*** Block opens ***

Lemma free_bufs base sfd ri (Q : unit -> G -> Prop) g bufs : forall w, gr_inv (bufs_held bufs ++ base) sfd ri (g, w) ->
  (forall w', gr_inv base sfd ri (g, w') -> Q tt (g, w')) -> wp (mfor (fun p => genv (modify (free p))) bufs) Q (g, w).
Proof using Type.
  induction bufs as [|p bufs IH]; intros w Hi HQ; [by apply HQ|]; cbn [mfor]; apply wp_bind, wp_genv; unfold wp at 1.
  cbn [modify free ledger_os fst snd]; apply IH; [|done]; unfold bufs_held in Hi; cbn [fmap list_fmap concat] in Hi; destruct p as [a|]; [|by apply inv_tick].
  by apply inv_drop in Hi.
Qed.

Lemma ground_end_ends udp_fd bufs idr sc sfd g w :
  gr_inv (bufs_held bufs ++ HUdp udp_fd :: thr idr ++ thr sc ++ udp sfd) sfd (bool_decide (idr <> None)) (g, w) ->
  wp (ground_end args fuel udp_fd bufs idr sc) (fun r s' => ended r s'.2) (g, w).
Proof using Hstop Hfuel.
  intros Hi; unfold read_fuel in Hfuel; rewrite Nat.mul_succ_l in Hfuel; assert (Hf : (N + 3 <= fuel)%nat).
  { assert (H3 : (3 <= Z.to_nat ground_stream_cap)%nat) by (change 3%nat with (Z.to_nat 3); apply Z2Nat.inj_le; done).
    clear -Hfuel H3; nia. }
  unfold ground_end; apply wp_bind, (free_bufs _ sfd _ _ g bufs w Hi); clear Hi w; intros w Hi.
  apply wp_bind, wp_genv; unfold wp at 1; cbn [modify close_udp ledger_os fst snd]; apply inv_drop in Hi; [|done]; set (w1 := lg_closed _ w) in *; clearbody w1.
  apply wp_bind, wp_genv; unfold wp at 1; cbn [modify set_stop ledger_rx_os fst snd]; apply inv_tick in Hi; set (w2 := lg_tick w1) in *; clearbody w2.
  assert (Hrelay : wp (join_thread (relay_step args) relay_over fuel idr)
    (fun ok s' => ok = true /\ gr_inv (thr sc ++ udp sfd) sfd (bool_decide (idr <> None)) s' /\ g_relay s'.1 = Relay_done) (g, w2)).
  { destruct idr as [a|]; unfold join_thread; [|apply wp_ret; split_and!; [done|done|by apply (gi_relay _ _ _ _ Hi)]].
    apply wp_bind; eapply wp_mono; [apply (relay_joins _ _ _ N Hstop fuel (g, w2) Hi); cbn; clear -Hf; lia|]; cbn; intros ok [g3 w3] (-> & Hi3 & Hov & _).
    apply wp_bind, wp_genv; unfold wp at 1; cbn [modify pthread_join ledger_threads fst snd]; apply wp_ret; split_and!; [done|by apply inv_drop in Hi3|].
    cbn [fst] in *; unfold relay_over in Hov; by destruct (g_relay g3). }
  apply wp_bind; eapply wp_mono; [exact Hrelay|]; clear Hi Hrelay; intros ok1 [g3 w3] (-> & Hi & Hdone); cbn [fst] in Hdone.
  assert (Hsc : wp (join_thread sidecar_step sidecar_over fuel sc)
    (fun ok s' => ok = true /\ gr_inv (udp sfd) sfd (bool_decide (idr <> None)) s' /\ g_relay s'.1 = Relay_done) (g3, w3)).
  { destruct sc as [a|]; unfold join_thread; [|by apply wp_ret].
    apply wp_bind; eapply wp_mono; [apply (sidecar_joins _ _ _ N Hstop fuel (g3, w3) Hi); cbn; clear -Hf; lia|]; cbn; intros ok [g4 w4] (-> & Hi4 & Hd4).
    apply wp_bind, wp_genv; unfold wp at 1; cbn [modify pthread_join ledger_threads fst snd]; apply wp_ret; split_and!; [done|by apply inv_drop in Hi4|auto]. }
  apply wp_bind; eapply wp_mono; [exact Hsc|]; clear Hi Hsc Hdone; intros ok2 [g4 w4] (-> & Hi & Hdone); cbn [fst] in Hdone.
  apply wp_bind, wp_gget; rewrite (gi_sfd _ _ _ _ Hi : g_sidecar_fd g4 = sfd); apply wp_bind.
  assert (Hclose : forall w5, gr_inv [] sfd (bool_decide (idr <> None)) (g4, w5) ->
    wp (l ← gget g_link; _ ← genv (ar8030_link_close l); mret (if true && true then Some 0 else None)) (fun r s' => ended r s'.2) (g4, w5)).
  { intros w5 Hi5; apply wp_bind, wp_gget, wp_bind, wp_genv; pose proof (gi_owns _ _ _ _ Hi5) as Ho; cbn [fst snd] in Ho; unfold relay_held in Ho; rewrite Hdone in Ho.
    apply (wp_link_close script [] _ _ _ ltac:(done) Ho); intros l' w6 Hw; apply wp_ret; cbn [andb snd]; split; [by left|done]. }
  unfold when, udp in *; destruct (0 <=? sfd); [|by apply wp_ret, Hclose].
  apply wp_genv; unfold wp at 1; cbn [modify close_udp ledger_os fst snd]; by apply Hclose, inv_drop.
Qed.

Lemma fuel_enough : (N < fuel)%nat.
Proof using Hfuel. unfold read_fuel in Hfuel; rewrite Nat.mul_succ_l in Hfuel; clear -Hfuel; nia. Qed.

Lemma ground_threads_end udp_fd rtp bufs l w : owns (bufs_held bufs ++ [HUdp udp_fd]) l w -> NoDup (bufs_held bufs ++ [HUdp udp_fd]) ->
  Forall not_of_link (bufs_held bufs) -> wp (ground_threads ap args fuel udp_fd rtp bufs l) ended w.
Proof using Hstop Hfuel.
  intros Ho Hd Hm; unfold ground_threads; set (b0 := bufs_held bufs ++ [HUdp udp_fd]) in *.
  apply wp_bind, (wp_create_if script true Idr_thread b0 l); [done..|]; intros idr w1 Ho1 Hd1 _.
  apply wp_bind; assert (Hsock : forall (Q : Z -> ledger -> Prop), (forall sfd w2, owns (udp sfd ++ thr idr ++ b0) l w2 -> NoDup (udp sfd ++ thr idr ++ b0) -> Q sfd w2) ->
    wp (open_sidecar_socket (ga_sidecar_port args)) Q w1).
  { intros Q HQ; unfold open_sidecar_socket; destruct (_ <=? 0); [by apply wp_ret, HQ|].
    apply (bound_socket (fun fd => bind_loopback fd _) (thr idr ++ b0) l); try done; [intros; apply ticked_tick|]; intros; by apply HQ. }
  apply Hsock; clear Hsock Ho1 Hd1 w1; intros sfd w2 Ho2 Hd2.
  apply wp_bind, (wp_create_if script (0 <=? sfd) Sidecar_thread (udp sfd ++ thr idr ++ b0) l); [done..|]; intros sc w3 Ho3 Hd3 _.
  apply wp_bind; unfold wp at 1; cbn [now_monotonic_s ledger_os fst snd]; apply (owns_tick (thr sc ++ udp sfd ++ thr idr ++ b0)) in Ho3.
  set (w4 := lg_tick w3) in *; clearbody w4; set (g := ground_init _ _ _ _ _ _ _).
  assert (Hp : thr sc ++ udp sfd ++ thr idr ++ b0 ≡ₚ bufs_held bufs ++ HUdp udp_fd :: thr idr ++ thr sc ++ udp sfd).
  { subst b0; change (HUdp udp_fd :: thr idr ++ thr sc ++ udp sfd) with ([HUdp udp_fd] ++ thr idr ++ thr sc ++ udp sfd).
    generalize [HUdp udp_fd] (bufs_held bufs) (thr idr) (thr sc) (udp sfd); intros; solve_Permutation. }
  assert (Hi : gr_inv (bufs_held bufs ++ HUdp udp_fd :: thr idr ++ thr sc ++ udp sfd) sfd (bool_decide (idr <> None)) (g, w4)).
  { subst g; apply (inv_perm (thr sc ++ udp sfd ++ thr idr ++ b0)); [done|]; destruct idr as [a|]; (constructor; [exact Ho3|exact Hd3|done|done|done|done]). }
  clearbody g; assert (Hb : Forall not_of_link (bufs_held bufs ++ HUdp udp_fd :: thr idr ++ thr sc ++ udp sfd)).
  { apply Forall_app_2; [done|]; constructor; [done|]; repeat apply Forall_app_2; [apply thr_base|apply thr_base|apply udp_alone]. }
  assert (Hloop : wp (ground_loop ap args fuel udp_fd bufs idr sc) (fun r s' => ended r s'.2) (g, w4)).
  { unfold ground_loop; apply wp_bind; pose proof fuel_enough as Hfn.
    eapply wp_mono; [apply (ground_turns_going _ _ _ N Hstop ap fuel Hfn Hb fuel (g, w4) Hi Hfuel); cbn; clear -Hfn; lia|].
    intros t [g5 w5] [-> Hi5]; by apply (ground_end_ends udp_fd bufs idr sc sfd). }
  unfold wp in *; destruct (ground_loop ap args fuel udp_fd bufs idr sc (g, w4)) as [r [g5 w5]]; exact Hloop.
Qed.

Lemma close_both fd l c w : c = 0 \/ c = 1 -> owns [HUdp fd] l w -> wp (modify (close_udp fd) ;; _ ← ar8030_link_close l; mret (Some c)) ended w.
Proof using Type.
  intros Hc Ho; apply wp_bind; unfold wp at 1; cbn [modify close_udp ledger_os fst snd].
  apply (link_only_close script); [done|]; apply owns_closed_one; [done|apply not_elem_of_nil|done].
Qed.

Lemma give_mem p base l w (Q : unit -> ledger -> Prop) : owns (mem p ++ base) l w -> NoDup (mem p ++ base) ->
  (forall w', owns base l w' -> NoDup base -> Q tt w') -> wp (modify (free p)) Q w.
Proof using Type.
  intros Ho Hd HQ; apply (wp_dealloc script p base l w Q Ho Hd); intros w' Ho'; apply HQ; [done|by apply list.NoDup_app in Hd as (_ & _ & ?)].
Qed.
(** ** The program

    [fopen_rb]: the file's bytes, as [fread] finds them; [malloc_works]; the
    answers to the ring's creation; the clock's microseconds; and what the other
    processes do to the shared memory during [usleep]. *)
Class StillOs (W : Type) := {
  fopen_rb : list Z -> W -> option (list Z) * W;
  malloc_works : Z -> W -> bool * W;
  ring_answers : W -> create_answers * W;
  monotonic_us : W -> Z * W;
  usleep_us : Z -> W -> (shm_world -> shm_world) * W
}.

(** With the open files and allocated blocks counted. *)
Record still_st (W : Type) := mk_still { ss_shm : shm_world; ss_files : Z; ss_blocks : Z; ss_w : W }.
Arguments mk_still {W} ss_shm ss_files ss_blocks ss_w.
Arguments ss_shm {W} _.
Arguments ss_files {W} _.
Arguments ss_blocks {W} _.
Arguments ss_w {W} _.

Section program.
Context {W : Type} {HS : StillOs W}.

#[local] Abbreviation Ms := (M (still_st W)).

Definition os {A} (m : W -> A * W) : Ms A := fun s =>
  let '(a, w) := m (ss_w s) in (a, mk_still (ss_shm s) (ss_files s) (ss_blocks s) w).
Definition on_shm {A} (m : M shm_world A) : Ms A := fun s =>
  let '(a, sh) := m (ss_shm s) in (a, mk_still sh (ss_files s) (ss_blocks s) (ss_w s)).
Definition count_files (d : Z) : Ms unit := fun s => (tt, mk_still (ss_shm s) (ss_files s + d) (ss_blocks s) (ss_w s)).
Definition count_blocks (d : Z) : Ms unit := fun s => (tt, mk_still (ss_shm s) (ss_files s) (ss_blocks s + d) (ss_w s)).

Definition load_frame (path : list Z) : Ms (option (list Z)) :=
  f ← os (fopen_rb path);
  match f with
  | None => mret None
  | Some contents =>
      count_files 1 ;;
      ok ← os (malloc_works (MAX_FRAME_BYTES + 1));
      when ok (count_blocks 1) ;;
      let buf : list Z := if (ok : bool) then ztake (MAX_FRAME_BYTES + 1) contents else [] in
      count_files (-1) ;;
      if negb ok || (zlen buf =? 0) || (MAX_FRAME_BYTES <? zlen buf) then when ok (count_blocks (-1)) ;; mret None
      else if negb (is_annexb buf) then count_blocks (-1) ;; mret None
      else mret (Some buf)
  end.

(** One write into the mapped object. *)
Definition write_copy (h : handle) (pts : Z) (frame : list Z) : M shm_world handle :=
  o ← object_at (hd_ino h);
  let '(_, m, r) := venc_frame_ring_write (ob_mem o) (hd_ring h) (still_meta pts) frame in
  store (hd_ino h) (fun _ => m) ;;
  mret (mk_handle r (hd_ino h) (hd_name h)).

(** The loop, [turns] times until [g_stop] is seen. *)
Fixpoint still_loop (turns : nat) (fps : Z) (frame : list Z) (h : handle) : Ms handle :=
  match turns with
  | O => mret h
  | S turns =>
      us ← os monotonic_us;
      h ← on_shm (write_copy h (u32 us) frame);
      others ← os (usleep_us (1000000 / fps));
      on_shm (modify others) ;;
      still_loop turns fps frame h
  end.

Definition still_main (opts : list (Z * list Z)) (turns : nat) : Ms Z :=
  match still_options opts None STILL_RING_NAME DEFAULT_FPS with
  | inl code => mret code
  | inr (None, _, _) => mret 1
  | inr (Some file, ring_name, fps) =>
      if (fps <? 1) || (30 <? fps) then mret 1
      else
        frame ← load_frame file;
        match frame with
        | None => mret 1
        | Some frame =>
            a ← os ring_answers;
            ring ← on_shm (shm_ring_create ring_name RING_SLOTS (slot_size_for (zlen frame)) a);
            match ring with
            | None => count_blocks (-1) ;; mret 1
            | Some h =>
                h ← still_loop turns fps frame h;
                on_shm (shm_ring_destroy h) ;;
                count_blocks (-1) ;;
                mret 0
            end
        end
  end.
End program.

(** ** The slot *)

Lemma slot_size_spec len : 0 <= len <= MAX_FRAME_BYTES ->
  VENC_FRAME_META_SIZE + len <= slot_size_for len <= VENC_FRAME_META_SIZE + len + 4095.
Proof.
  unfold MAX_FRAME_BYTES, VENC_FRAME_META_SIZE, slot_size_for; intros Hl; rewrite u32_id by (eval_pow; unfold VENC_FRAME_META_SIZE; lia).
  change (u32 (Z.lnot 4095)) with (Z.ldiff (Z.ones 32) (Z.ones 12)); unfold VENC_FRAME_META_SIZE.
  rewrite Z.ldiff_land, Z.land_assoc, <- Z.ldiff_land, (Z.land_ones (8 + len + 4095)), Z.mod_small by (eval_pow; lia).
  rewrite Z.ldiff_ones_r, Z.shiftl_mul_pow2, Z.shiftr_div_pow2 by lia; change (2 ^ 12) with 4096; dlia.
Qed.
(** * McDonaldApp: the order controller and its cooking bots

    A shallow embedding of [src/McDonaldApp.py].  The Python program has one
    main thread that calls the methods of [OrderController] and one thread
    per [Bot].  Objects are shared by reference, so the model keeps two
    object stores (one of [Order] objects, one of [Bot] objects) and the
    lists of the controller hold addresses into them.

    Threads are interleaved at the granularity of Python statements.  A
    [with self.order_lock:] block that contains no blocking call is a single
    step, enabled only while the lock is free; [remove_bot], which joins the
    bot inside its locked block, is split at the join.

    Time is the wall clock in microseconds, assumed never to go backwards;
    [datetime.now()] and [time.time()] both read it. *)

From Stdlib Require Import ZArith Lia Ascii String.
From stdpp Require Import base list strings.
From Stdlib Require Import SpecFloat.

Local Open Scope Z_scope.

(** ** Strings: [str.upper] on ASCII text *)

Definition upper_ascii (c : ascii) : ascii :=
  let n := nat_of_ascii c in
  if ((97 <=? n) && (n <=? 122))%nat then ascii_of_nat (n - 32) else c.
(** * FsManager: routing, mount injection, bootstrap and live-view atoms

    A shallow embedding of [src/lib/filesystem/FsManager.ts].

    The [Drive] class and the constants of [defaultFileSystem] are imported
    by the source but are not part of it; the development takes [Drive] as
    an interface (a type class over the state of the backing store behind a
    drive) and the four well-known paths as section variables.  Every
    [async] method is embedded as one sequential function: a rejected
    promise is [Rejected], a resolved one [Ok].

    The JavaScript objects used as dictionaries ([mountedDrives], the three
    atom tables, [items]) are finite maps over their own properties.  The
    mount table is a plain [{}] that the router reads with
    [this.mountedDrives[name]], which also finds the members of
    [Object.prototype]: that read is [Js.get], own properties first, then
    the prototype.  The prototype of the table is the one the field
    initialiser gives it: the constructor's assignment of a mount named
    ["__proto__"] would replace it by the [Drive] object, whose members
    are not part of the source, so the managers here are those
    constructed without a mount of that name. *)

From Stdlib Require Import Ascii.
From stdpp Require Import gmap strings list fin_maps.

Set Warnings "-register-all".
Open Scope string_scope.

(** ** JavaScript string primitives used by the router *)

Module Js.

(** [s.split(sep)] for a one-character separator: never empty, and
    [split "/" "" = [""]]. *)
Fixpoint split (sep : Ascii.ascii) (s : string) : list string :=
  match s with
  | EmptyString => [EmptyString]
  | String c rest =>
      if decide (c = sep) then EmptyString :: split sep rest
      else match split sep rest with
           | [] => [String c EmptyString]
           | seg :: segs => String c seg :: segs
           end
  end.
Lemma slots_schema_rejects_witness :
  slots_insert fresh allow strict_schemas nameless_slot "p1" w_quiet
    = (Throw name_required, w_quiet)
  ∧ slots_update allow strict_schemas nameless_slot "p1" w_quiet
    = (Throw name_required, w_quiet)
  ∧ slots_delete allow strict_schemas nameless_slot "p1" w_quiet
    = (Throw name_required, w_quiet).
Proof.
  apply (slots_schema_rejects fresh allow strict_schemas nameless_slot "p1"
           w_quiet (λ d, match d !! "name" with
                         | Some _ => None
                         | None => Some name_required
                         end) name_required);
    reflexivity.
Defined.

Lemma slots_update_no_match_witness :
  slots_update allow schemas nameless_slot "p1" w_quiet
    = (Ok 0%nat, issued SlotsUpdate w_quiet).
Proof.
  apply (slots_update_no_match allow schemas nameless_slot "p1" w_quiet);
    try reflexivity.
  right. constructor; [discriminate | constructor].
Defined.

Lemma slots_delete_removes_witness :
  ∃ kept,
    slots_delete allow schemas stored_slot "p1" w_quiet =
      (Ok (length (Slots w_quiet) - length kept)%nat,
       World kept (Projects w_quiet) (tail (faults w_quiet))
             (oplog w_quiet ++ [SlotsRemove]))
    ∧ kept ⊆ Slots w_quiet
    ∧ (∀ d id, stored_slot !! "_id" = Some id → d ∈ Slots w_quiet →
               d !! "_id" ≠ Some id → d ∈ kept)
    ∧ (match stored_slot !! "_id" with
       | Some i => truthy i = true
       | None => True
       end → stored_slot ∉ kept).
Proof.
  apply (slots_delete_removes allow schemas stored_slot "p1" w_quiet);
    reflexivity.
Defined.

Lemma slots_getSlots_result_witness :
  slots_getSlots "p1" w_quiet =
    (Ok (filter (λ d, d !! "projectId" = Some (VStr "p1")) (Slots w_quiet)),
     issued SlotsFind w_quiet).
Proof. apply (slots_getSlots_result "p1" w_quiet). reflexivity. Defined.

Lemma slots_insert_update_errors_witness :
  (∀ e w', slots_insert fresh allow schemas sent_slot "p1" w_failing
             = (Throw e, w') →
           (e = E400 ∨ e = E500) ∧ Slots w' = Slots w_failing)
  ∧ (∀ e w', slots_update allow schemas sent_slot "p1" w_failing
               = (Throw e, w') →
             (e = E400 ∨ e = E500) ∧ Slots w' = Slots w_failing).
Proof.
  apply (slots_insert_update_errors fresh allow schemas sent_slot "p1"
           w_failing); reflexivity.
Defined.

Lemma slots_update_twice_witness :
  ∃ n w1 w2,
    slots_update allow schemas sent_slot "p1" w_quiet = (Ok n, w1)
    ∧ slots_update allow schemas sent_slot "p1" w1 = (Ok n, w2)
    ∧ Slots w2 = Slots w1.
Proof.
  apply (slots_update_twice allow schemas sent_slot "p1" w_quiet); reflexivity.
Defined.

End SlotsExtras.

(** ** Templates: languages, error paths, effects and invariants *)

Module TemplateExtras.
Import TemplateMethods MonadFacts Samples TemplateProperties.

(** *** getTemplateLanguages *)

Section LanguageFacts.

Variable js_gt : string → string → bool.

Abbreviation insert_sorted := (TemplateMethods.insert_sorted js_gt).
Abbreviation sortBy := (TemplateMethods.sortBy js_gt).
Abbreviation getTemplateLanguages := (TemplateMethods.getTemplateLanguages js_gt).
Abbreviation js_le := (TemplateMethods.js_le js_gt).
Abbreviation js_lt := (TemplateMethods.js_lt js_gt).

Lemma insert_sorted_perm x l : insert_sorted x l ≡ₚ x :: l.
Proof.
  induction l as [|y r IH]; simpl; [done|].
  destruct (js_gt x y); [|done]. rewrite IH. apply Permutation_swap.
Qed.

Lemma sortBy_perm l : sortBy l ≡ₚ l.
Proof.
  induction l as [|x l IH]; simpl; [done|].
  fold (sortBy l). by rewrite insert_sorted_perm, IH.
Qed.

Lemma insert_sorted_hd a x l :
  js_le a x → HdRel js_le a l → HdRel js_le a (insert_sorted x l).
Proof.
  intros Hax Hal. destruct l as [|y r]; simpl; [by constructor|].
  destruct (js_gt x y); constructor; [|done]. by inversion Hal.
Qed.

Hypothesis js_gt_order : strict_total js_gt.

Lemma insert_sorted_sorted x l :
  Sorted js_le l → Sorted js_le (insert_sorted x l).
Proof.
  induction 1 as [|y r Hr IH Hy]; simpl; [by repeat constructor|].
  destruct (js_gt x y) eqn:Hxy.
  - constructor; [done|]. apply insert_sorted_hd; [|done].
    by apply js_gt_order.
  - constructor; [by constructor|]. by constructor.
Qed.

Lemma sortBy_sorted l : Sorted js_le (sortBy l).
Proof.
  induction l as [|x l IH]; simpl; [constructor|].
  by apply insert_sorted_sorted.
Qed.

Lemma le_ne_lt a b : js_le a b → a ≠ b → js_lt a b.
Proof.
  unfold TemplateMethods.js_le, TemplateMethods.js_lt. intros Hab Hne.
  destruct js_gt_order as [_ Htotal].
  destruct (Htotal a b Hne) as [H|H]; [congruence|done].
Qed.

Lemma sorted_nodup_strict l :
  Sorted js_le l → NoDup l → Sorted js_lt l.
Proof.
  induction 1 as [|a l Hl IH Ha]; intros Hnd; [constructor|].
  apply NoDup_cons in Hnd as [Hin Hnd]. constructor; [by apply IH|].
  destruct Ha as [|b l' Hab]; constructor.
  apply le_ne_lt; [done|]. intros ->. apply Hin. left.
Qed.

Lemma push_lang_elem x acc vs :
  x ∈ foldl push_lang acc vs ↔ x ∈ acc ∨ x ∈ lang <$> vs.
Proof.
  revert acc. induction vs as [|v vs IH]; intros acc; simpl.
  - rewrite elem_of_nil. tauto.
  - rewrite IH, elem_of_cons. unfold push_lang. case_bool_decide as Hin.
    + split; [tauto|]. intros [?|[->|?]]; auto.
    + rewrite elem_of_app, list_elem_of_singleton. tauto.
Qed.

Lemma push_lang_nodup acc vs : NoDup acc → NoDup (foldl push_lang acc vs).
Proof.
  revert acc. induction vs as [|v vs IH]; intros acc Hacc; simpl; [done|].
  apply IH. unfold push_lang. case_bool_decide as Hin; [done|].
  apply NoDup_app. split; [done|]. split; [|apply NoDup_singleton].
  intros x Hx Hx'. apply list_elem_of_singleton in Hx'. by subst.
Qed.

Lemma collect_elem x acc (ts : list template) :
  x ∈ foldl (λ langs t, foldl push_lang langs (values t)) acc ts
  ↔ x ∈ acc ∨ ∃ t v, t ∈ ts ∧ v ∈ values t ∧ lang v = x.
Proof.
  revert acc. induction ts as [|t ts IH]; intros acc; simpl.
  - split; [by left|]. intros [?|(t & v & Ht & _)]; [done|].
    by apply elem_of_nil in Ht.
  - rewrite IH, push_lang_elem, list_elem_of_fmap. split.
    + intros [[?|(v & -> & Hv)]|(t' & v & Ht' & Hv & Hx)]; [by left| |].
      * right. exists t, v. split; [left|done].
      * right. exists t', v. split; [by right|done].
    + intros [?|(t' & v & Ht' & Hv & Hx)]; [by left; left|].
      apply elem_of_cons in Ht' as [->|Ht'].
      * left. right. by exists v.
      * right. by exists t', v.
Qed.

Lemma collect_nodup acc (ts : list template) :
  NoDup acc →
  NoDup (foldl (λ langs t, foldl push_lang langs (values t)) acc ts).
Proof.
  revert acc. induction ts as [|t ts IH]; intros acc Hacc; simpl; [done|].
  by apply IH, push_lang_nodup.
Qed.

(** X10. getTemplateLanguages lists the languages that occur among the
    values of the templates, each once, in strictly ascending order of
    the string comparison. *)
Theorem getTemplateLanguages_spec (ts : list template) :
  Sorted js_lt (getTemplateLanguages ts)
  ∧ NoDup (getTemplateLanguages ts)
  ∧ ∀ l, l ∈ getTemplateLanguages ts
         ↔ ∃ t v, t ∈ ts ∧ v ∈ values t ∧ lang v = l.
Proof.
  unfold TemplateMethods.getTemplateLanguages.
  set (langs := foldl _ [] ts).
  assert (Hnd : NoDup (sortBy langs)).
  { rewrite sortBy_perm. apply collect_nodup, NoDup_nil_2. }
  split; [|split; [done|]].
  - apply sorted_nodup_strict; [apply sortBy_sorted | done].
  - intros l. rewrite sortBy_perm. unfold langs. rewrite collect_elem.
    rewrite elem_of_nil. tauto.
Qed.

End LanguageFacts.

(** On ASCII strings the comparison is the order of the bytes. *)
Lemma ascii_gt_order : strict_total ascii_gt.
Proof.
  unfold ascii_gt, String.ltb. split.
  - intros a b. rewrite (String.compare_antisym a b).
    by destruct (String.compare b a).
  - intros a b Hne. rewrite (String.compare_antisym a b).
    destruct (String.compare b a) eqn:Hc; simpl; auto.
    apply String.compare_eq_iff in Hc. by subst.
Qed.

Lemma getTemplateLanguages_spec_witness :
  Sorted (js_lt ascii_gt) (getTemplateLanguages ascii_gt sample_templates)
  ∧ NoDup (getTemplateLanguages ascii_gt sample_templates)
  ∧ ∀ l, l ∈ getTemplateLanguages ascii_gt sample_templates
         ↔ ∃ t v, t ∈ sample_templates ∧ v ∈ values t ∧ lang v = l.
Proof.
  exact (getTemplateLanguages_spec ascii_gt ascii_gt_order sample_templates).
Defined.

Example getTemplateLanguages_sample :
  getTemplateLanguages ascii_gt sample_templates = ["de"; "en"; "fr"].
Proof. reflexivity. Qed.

*** Block closes ***

• _Your instructions_
Taking the entries above, write out exactly the lines starting with the line containing "(** With the" and going on through the line containing "count_files (-1) ;;", both included, and nothing else.

• _Answer to the problem_
(** With the open files and allocated blocks counted. *)
Record still_st (W : Type) := mk_still { ss_shm : shm_world; ss_files : Z; ss_blocks : Z; ss_w : W }.
Arguments mk_still {W} ss_shm ss_files ss_blocks ss_w.
Arguments ss_shm {W} _.
Arguments ss_files {W} _.
Arguments ss_blocks {W} _.
Arguments ss_w {W} _.

Section program.
Context {W : Type} {HS : StillOs W}.

#[local] Abbreviation Ms := (M (still_st W)).

Definition os {A} (m : W -> A * W) : Ms A := fun s =>
  let '(a, w) := m (ss_w s) in (a, mk_still (ss_shm s) (ss_files s) (ss_blocks s) w).
Definition on_shm {A} (m : M shm_world A) : Ms A := fun s =>
  let '(a, sh) := m (ss_shm s) in (a, mk_still sh (ss_files s) (ss_blocks s) (ss_w s)).
Definition count_files (d : Z) : Ms unit := fun s => (tt, mk_still (ss_shm s) (ss_files s + d) (ss_blocks s) (ss_w s)).
Definition count_blocks (d : Z) : Ms unit := fun s => (tt, mk_still (ss_shm s) (ss_files s) (ss_blocks s + d) (ss_w s)).

Definition load_frame (path : list Z) : Ms (option (list Z)) :=
  f ← os (fopen_rb path);
  match f with
  | None => mret None
  | Some contents =>
      count_files 1 ;;
      ok ← os (malloc_works (MAX_FRAME_BYTES + 1));
      when ok (count_blocks 1) ;;
      let buf : list Z := if (ok : bool) then ztake (MAX_FRAME_BYTES + 1) contents else [] in
      count_files (-1) ;;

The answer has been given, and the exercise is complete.